Importantly, the self-aligned method also circumvents the problem of misalignment that can occur when bonding two wafers. Still, sequential 3D stacking is being explored to facilitate integration of silicon with nonsilicon channel materials, such as germanium and III-V semiconductor materials. These approaches and materials may become relevant as we look to tightly integrate optoelectronics and other functions on a single chip.
Making all the needed connections to 3D-stacked CMOS is a challenge. Power connections will need to be made from below the device stack. In this design, the NMOS device [top] and PMOS device [bottom] have separate source/drain contacts, but both devices have a gate in common.Emily Cooper
The new self-aligned CMOS process, and the 3D-stacked CMOS it creates, work well and appear to have substantial room for further miniaturization. At this early stage, that’s highly encouraging. Devices having a gate length of 75 nm demonstrated both the low leakage that comes with excellent device scalability and a high on-state current. Another promising sign: We’ve made wafers where the smallest distance between two sets of stacked devices is only 55 nm. While the device performance results we achieved are not records in and of themselves, they do compare well with individual nonstacked control devices built on the same wafer with the same processing.
In parallel with the process integration and experimental work, we have many ongoing theoretical, simulation, and design studies underway looking to provide insight into how best to use 3D CMOS. Through these, we’ve found some of the key considerations in the design of our transistors. Notably, we now know that we need to optimize the vertical spacing between the NMOS and PMOS—if it’s too short it will increase parasitic capacitance, and if it’s too long it will increase the resistance of the interconnects between the two devices. Either extreme results in slower circuits that consume more power.

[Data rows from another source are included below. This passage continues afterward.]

(* ===== verification/NormalReaderWriter.v ===== *)
(** * The library class [NormalReaderWriter]

    [automatic_test/src/NormalReaderWriter.cc]: areas are transferred with
    [pread] and [pwrite] at a position that carries the bar, words as areas of
    one word. The end of the file shows that the class satisfies the interface of
    [ReaderWriter] on the pcieunidummy device. *)

From S2P Require Import Prelude Abi Kernel Firmware ModuleInit Registers StructRW NoStructRW.
From S2P Require Import Ioctl Driver Process ReaderWriter.
Local Open Scope Z_scope.

(** ** Model *)

Section Model.
Context {U : Type} `{UserSpace U} `{ByteOrder} `{IoctlEncoding} `{Vfs}.

(** Where [returnValue] and the parameter [value] lie. *)
Variable frame : Z.

(** [PCIEUNI_BAR_OFFSETS[bar] + offset] *)
Definition virtualOffset (offset bar : Z) : Z :=
  nthz PCIEUNI_BAR_OFFSETS bar + offset.

Definition NormalReaderWriter_readArea (fd : nat) (offset bar nWords readBuffer : Z) :
    client (U:=U) unit :=
  if 5 <? bar then throw "Bar number is too large." else
  let count := wrap64 (nWords * sizeof_u32) in
  status ← libc_pread fd readBuffer count (virtualOffset offset bar);
  if negb (wrap64 status =? count) then throw "Error reading from device" else mret tt.

Definition NormalReaderWriter_readSingle (fd : nat) (offset bar : Z) : client (U:=U) Z :=
  _ ← NormalReaderWriter_readArea fd offset bar 1 frame;
  load_word frame.

(** [writeStatus] is an [int]. *)
Definition NormalReaderWriter_writeArea (fd : nat) (offset bar nWords writeBuffer : Z) :
    client (U:=U) unit :=
  if 5 <? bar then throw "Bar number is too large." else
  let count := wrap64 (nWords * sizeof_u32) in
  writeStatus ← libc_pwrite fd writeBuffer count (virtualOffset offset bar);
  if negb (wrap64 (to_int writeStatus) =? count) then throw "Error writing to device"
  else mret tt.

Definition NormalReaderWriter_writeSingle (fd : nat) (offset bar value : Z) :
    client (U:=U) unit :=
  _ ← store_word frame value;
  NormalReaderWriter_writeArea fd offset bar 1 frame.

Definition NormalReaderWriter : reader_writer U :=
  Build_reader_writer NormalReaderWriter_readSingle NormalReaderWriter_readArea
    NormalReaderWriter_writeSingle NormalReaderWriter_writeArea.
End Model.

(** ** The driver's transfers as areas of words *)

Section Areas.
Context {U : Type} `{UserSpace U} `{ByteOrder}.

Lemma word_target_in_bar bar b size off :
  select_bar bar = Some (b, size) → off mod 4 = 0 →
  word_target bar off = if off <? size then Some (b, off / 4) else None.
Proof.
  intros Hs Ha. unfold word_target, d32_target. cbn [barx_rw offset_rw]. rewrite Hs, Ha.
  change (0 =? 0) with true. cbn [andb]. done.
Qed.

Lemma read_area_nothing dev bar off n :
  word_target bar off = None → (0 < n)%nat → read_area dev bar off n = ([], false).
Proof. intros Ht Hn. destruct n; [lia|]. cbn. unfold read_word. by rewrite Ht. Qed.

Lemma write_area_nothing spi bar off vs dev :
  word_target bar off = None → (0 < length vs)%nat → write_area spi bar off vs dev = (false, dev).
Proof. intros Ht Hn. destruct vs; cbn in *; [lia|]. unfold write_word. by rewrite Ht. Qed.

(** The driver's loop over the words that lie in the bar. *)
Lemma area_read_words dev bar b size n : ∀ off (u : U) buf m,
  select_bar bar = Some (b, size) → off mod 4 = 0 → 0 <= off <= size → size mod 4 = 0 →
  accessible u buf (4 * Z.of_nat n) → Z.of_nat m = Z.min (Z.of_nat n) ((size - off) / 4) →
  let '(vs, ok) := read_area dev bar off n in
  ∃ e u', area_read dev b off m u buf = (e, length vs, u') ∧
    ok = (e =? 0) && (m =? n)%nat ∧ (e = 0 ∨ e = - EIO) ∧
    bytes_at u' buf (bytes_of_words vs) ∧
    changes_only (within buf (4 * Z.of_nat (length vs))) u u'.
Proof.
  induction n as [|n IH]; intros off u buf m Hs Ha Hoff Hsz Hacc Hm; cbn [read_area].
  { assert (m = O) as -> by lia. exists 0, u. split_and!; auto; done. }
  unfold read_word. rewrite (word_target_in_bar bar b size) by done.
  destruct (Z.ltb_spec off size).
  2: { assert (m = O) as -> by lia. exists 0, u. split_and!; auto; done. }
  destruct m as [|m]; [lia|]. cbn [area_read].
  destruct (_ && _) eqn:Eb; [exists (- EIO), u; split_and!; auto; done|].
  destruct (store_accessible u buf (bytes_of_u32 (nthz (get_bar b dev) (off / 4))))
    as (u1 & E1 & Hb1 & Hc1); rewrite length_bytes_of_u32 in *.
  { eapply accessible_within; [exact Hacc|lia..]. }
  rewrite E1. change (0 =? 0) with true. cbv iota.
  specialize (IH (off + 4) u1 (buf + 4) m Hs ltac:(lia) ltac:(lia) Hsz).
  destruct (read_area dev bar (off + 4) n) as [vs ok].
  destruct IH as (e & u2 & E2 & Hok & He & Hb2 & Hc2); [|lia|].
  { eapply accessible_changed; [exact Hc1|]. eapply accessible_within; [exact Hacc|lia..]. }
  exists e, u2. rewrite E2. split_and!; [done|by rewrite Hok|done| |].
  - change (bytes_of_words (?v :: vs)) with (bytes_of_u32 v ++ bytes_of_words vs).
    apply bytes_at_app. rewrite length_bytes_of_u32. split; [|done].
    eapply bytes_at_changed; [exact Hc2| |exact Hb1]. rewrite length_bytes_of_u32.
    unfold within. lia.
  - etrans; (eapply changes_only_mono; [|eassumption]); unfold within; cbn [length]; lia.
Qed.

Lemma area_write_words spi bar b size vs : ∀ off (u : U) buf m dev,
  select_bar bar = Some (b, size) → off mod 4 = 0 → 0 <= off <= size → size mod 4 = 0 →
  bytes_at u buf (bytes_of_words vs) → Forall is_u32 vs →
  Z.of_nat m = Z.min (Z.of_nat (length vs)) ((size - off) / 4) →
  let '(ok, dev') := write_area spi bar off vs dev in
  ∃ e k, area_write spi u b off m buf dev = (e, k, dev') ∧
    ok = (e =? 0) && (m =? length vs)%nat ∧ (e = 0 ∨ e = - EIO).
Proof.
  induction vs as [|v vs IH]; intros off u buf m dev Hs Ha Hoff Hsz Hb Hvs Hm;
    cbn [write_area length] in *.
  { assert (m = O) as -> by lia. exists 0, O. auto. }
  apply Forall_cons_1 in Hvs as [Hv Hvs].
  change (bytes_of_words (v :: vs)) with (bytes_of_u32 v ++ bytes_of_words vs) in Hb.
  apply bytes_at_app in Hb as [Hb Hb']. rewrite length_bytes_of_u32 in Hb'.
  unfold write_word. rewrite (word_target_in_bar bar b size) by done.
  destruct (Z.ltb_spec off size).
  2: { assert (m = O) as -> by lia. exists 0, O. auto. }
  destruct m as [|m]; [lia|]. cbn [area_write].
  rewrite (load_known u buf (bytes_of_u32 v) 4 Hb) by by rewrite length_bytes_of_u32.
  change (0 =? 0) with true. cbv iota. rewrite u32_of_bytes_of_u32, wrap32_small by done.
  destruct (word_write spi b off v dev) as [[] dev1]; cbn [negb]; [exists (- EIO), O; auto|].
  specialize (IH (off + 4) u (buf + 4) m dev1 Hs ltac:(lia) ltac:(lia) Hsz Hb' Hvs ltac:(lia)).
  destruct (write_area spi bar (off + 4) vs dev1) as [ok dev2].
  destruct IH as (e & k & E & Hok & He). exists e, (S k). by rewrite E.
Qed.

(** A request that names no word of a bar: it starts in no bar, at an odd place or
    behind the end. *)
Lemma transfer_refused bar off count :
  0 <= bar <= 5 → is_u32 off →
  match select_bar bar with
  | Some (_, size) => (off mod 4 =? 0) && (off <=? size) = false
  | None => True
  end →
  transfer_spec count (bar * 2 ^ 60 + off) = inl (- EFAULT) ∧ word_target bar off = None.
Proof.
  intros Hb Ho Hc. unfold transfer_spec, word_target, d32_target, is_u32 in *.
  cbn [barx_rw offset_rw].
  destruct (bar_offset_split bar off) as [-> ->].
  { change (2 ^ 60) with 1152921504606846976. lia. }
  destruct (select_bar bar) as [[b size]|] eqn:Es; [|done].
  replace ((bar * 2 ^ 60 + off) mod 4) with (off mod 4)
    by (change (2 ^ 60) with (2 ^ 58 * 4); rewrite Z.mul_assoc, Z.add_comm, Z.mod_add; lia).
  destruct (off mod 4 =? 0) eqn:Ea; cbn [andb] in *; [|done]. rewrite Hc.
  destruct (Z.ltb_spec off size); [lia|]. by destruct (count mod 4 =? 0).
Qed.

(** A request that starts in a bar, or at its end. *)
Lemma transfer_words bar off n b size :
  0 <= bar <= 5 → is_u32 off → select_bar bar = Some (b, size) →
  (off mod 4 =? 0) && (off <=? size) = true →
  let m := Z.to_nat (Z.min (Z.of_nat n) ((size - off) / 4)) in
  transfer_spec (Z.min (4 * Z.of_nat n) MAX_RW_COUNT) (bar * 2 ^ 60 + off) =
    inr (TransferInformation bar off size b (b, size / 4) (4 * Z.of_nat m)).
Proof.
  intros Hb Ho Hs Hc m. unfold transfer_spec, is_u32 in *.
  destruct (bar_offset_split bar off) as [-> ->].
  { change (2 ^ 60) with 1152921504606846976. lia. }
  rewrite Hs.
  replace ((bar * 2 ^ 60 + off) mod 4) with (off mod 4)
    by (change (2 ^ 60) with (2 ^ 58 * 4); rewrite Z.mul_assoc, Z.add_comm, Z.mod_add; lia).
  apply andb_true_iff in Hc as [Ha Hle]. rewrite Ha, Hle. unfold MAX_RW_COUNT, m.
  destruct (select_bar_Some _ _ _ Hs) as [_ ->].
  replace (Z.min (4 * Z.of_nat n) 2147479552 mod 4 =? 0) with true by (destruct b; lia).
  cbn [andb]. do 2 f_equal. destruct b; lia.
Qed.

Lemma position_in_range bar off :
  0 <= bar <= 5 → is_u32 off → 0 <= bar * 2 ^ 60 + off <= LOFF_MAX.
Proof.
  unfold is_u32, LOFF_MAX. change (2 ^ 60) with 1152921504606846976. lia.
Qed.

(** The return value tells whether all [n] words were transferred. *)
Lemma complete_transfer e m n :
  e = 0 ∨ e = - EIO → (m <= 1024)%nat →
  let ret := if e =? 0 then 4 * Z.of_nat m else e in
  (e =? 0) && (m =? n)%nat = (ret =? 4 * Z.of_nat n) ∧ -4096 <= ret <= 4096.
Proof.
  intros [->| ->] Hm; cbn [andb].
  - change (0 =? 0) with true. cbv iota zeta. cbn [andb]. split; [|lia].
    destruct (Nat.eqb_spec m n), (Z.eqb_spec (4 * Z.of_nat m) (4 * Z.of_nat n)); lia || done.
  - change (- EIO =? 0) with false. cbv iota zeta. cbn [andb]. unfold EIO. split; [|lia].
    symmetry. apply Z.eqb_neq. lia.
Qed.

Lemma no_struct_read_words dev bar off n buf (k : kstate U) :
  0 <= bar <= 5 → is_u32 off → (0 < n)%nat → read_error (control k) = false →
  accessible (user k) buf (4 * Z.of_nat n) →
  let '(vs, ok) := read_area dev bar off n in
  ∃ ret pos' u',
    read_no_struct_outcome dev buf (Z.min (4 * Z.of_nat n) MAX_RW_COUNT)
      (bar * 2 ^ 60 + off) k = ((ret, pos'), with_user u' k) ∧
    ok = (ret =? 4 * Z.of_nat n) ∧ -4096 <= ret <= 4096 ∧
    bytes_at u' buf (bytes_of_words vs) ∧
    changes_only (within buf (4 * Z.of_nat (length vs))) (user k) u'.
Proof.
  intros Hbar Hoff Hn Herr Hacc. unfold read_no_struct_outcome. rewrite Herr.
  rewrite transfer_correct by (by apply position_in_range || (unfold MAX_RW_COUNT; lia)).
  destruct (select_bar bar) as [[b size]|] eqn:Es.
  2: { destruct (transfer_refused bar off (Z.min (4 * Z.of_nat n) MAX_RW_COUNT) Hbar Hoff)
         as [-> Ht]; [by rewrite Es|]. rewrite read_area_nothing by done.
       exists (- EFAULT), (bar * 2 ^ 60 + off), (user k).
       destruct k. split_and!; try done. unfold EFAULT. cbn. lia. }
  destruct ((off mod 4 =? 0) && (off <=? size)) eqn:Eg.
  2: { destruct (transfer_refused bar off (Z.min (4 * Z.of_nat n) MAX_RW_COUNT) Hbar Hoff)
         as [-> Ht]; [by rewrite Es|]. rewrite read_area_nothing by done.
       exists (- EFAULT), (bar * 2 ^ 60 + off), (user k).
       destruct k. split_and!; try done. unfold EFAULT. cbn. lia. }
  rewrite (transfer_words bar off n b size) by done. cbn [ti_nBytesToTransfer ti_barStart ti_offset].
  set (m := Z.to_nat (Z.min (Z.of_nat n) _)).
  replace (Z.to_nat (4 * Z.of_nat m / 4)) with m by lia.
  destruct (select_bar_Some _ _ _ Es) as [_ Esz]. unfold is_u32 in Hoff.
  assert (0 <= size <= 4096 ∧ size mod 4 = 0) as [Hsz Hsz4] by (rewrite Esz; destruct b; lia).
  pose proof (area_read_words dev bar b size n off (user k) buf m Es ltac:(lia) ltac:(lia)
    Hsz4 Hacc ltac:(lia)) as Hread.
  destruct (read_area dev bar off n) as [vs ok].
  destruct Hread as (e & u' & -> & -> & He & Hb & Hc). do 3 eexists.
  split; [reflexivity|].
  destruct (complete_transfer e m n He ltac:(unfold m; lia)) as [-> Hret].
  exact (conj eq_refl (conj Hret (conj Hb Hc))).
Qed.

Lemma no_struct_write_words d dev bar off vs buf (k : kstate U) :
  0 <= bar <= 5 → is_u32 off → (0 < length vs)%nat → write_error (control k) = false →
  bytes_at (user k) buf (bytes_of_words vs) → Forall is_u32 vs → devs k !! d = Some dev →
  let '(ok, dev') := write_area (spi_error (control k)) bar off vs dev in
  ∃ ret pos',
    write_no_struct_outcome d dev buf (Z.min (4 * Z.of_nat (length vs)) MAX_RW_COUNT)
      (bar * 2 ^ 60 + off) k = ((ret, pos'), upd_dev d dev' k) ∧
    ok = (ret =? 4 * Z.of_nat (length vs)) ∧ -4096 <= ret <= 4096.
Proof.
  intros Hbar Hoff Hn Herr Hb Hvs Hd. unfold write_no_struct_outcome. rewrite Herr.
  rewrite transfer_correct by (by apply position_in_range || (unfold MAX_RW_COUNT; lia)).
  set (n := length vs) in *.
  assert (match select_bar bar with
          | Some (_, size) => (off mod 4 =? 0) && (off <=? size) = false
          | None => True
          end ∨ ∃ b size, select_bar bar = Some (b, size) ∧
            (off mod 4 =? 0) && (off <=? size) = true) as [Hr|(b & size & Es & Eg)].
  { destruct (select_bar bar) as [[b size]|]; [|by left].
    destruct (_ && _) eqn:E; [right; eauto|by left]. }
  - destruct (transfer_refused bar off (Z.min (4 * Z.of_nat n) MAX_RW_COUNT) Hbar Hoff Hr)
      as [-> Ht]. rewrite write_area_nothing by done.
    exists (- EFAULT), (bar * 2 ^ 60 + off). rewrite upd_dev_id by done.
    split_and!; [done| |done..]. unfold EFAULT. lia.
  - rewrite (transfer_words bar off n b size) by done.
    cbn [ti_nBytesToTransfer ti_barStart ti_offset]. set (m := Z.to_nat (Z.min (Z.of_nat n) _)).
    replace (Z.to_nat (4 * Z.of_nat m / 4)) with m by lia.
    destruct (select_bar_Some _ _ _ Es) as [_ Esz]. unfold is_u32 in Hoff.
    assert (0 <= size <= 4096 ∧ size mod 4 = 0) as [Hsz Hsz4] by (rewrite Esz; destruct b; lia).
    pose proof (area_write_words (spi_error (control k)) bar b size vs off (user k) buf m dev Es
      ltac:(lia) ltac:(lia) Hsz4 Hb Hvs ltac:(lia)) as Hwrite. fold n in Hwrite.
    destruct (write_area _ bar off vs dev) as [ok dev'].
    destruct Hwrite as (e & j & -> & -> & He). do 2 eexists. split; [reflexivity|].
    by apply complete_transfer; [|unfold m; lia].
Qed.
End Areas.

Many design studies, such as one by TEL Research Center America presented at IEDM 2021, focus on providing all the necessary interconnects in the 3D CMOS’s limited space and doing so without significantly increasing the area of the logic cells they make up. The TEL research showed that there are many opportunities for innovation in finding the best interconnect options. That research also highlights that 3D-stacked CMOS will need to have interconnects both above and below the devices. This scheme, called buried power rails, takes the interconnects that provide power to logic cells but don’t carry data and removes them to the silicon below the transistors. Intel’s PowerVIA technology, which does just that and is scheduled for introduction in 2024, will therefore play a key role in making 3D-stacked CMOS a commercial reality.
With RibbonFETs and 3D CMOS, we have a clear path to extend Moore’s Law beyond 2024. In a 2005 interview in which he was asked to reflect on what became his law, Gordon Moore admitted to being “periodically amazed at how we’re able to make progress. Several times along the way, I thought we reached the end of the line, things taper off, and our creative engineers come up with ways around them.”
With the move to FinFETs, the ensuing optimizations, and now the development of RibbonFETs and eventually 3D-stacked CMOS, supported by the myriad packaging enhancements around them, we’d like to think Mr. Moore will be amazed yet again.